Por esa razón hay que pensárselo bien antes de atribuir dignidad a entes colectivos como los pueblos o las naciones. De hacerlo, estaríamos otorgándoles personalidad o estatus moral en pie de igualdad con los individuos. Lo que viene a ser tanto como rebajar la importancia de estos, pues su inviolabilidad e independencia podrían ser sacrificadas en aras del pueblo o la nación. De ese modo, la dignidad colectiva supone convertir la dignidad de los individuos en un valor fungible; cuanto más elevada la primera, más depreciada queda la segunda. Se tornaría dudoso hasta el nombre.

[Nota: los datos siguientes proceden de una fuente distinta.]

(** * Bulk student import: CSV duplicate precheck and Smart Import engine

    A shallow embedding of

    - [services/csvService.js]: [parseCSV], [validateRecord],
      [validateRecords], [parseAndValidateCSV], [detectInternalDuplicates];
    - [services/bulkImportService.js]: [detectDatabaseDuplicates],
      [generateEmailWithSuffix], [findAvailableEmail], [processRecord],
      [processBulkImport];
    - [controllers/studentController.js]: [createStudent],
      [enrollStudent], [validateCSV], [bulkImport];
    - [services/authService.js] and the two middlewares of the routes;
    - the [users] and [students] tables as [models/User.js],
      [models/Student.js] and the migrations declare them, and the
      associations [models/index.js] registers.

    JavaScript [Map]s keyed by strings are [gmap string _]; the database
    is a pair of row lists threaded explicitly through every call;
    [await]ed calls that may reject return a sum.  What the libraries
    compute ([String.prototype.toLowerCase], the validators of
    Sequelize, the Joi schema) is taken as given: the statements hold
    for every such function. *)

From Stdlib Require Import Ascii String.
From stdpp Require Import base option list sorting strings pretty gmap.

(** ** Strings *)

Module JsString.

(** [String.prototype.toLowerCase] is ECMAScript's, over all of
    Unicode. *)
Class Lowering := {
  toLowerCase : string → string
}.

(** On a string of ASCII characters it lowers the letters [A] to [Z];
    the examples run on such strings. *)
Definition lowerChar (c : ascii) : ascii :=
  let n := nat_of_ascii c in
  if (65 <=? n)%nat && (n <=? 90)%nat then ascii_of_nat (n + 32) else c.

Fixpoint lowerAscii (s : string) : string :=
  match s with
  | EmptyString => EmptyString
  | String c s' => String (lowerChar c) (lowerAscii s')
  end.

(** [s.split(sep)] for a one-character separator: the pieces of [s]
    between the occurrences of [sep]; never empty. *)
Fixpoint split (sep : ascii) (s : string) : list string :=
  match s with
  | EmptyString => [EmptyString]
  | String c s' =>
      if Ascii.eqb c sep then EmptyString :: split sep s'
      else match split sep s' with
           | [] => [String c EmptyString]
           | piece :: pieces => String c piece :: pieces
           end
  end.

(** Whether [c] occurs in [s]. *)
Fixpoint contains (c : ascii) (s : string) : bool :=
  match s with
  | EmptyString => false
  | String c' s' => Ascii.eqb c' c || contains c s'
  end.

End JsString.

(** ** Rows of the CSV file

    A record as [validateRecords] hands it on: the validated fields and
    the [_rowNumber] given by the parser.  An optional column that is
    missing is [None]. *)

Record CsvRecord := {
  r_name : string;
  r_email : string;
  r_student_code : string;
  r_phone : option string;
  r_password : option string;
  r_rowNumber : nat
}.

(** JavaScript's [x || d] on an optional string: [undefined], [null] and
    the empty string are falsy. *)
Definition or_else (x : option string) (d : option string) : option string :=
  match x with
  | Some EmptyString | None => d
  | Some _ => x
  end.

(** ** csvService.detectInternalDuplicates *)

Module CsvService.

Inductive Field := field_email | field_student_code.

Record Duplicate := {
  dup_rowNumber : nat;
  dup_field : Field;
  dup_value : string;
  duplicateOf : nat
}.

Record DuplicateReport := {
  hasDuplicates : bool;
  duplicates : list Duplicate;
  duplicateCount : nat
}.

(** The state of the [forEach]: the two maps and the list pushed to. *)
Record Scan := {
  emailMap : gmap string nat;
  studentCodeMap : gmap string nat;
  found : list Duplicate
}.

Section Scanning.
Context {lowering : JsString.Lowering}.

Definition scanRecord (st : Scan) (record : CsvRecord) : Scan :=
  let email := JsString.toLowerCase (r_email record) in
  let studentCode := r_student_code record in
  let rowNumber := r_rowNumber record in
  let '(emailMap1, found1) :=
    match emailMap st !! email with
    | Some first =>
        (emailMap st,
         found st ++ [{| dup_rowNumber := rowNumber; dup_field := field_email;
                         dup_value := r_email record; duplicateOf := first |}])
    | None => (<[email := rowNumber]> (emailMap st), found st)
    end in
  let '(codeMap1, found2) :=
    match studentCodeMap st !! studentCode with
    | Some first =>
        (studentCodeMap st,
         found1 ++ [{| dup_rowNumber := rowNumber; dup_field := field_student_code;
                       dup_value := studentCode; duplicateOf := first |}])
    | None => (<[studentCode := rowNumber]> (studentCodeMap st), found1)
    end in
  {| emailMap := emailMap1; studentCodeMap := codeMap1; found := found2 |}.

Las palabras arrastran los jirones de su historia, que decía Austin, y el término "dignidad" tiene una larga historia. La dignitas romana representaba la distinción o la nobleza de quien ocupa una posición elevada o un alto rango, por lo que merece un trato deferente. De ahí que evoque el orgullo herido de quien no es tratado con la consideración que merece y por eso la retórica de la dignidad es altamente inflamable. Combinada con la atribución colectiva, que carece de sustancia y queda al arbitrio de quienes se arrogan la representación del grupo, es una receta perfecta para la demagogia y la intransigencia.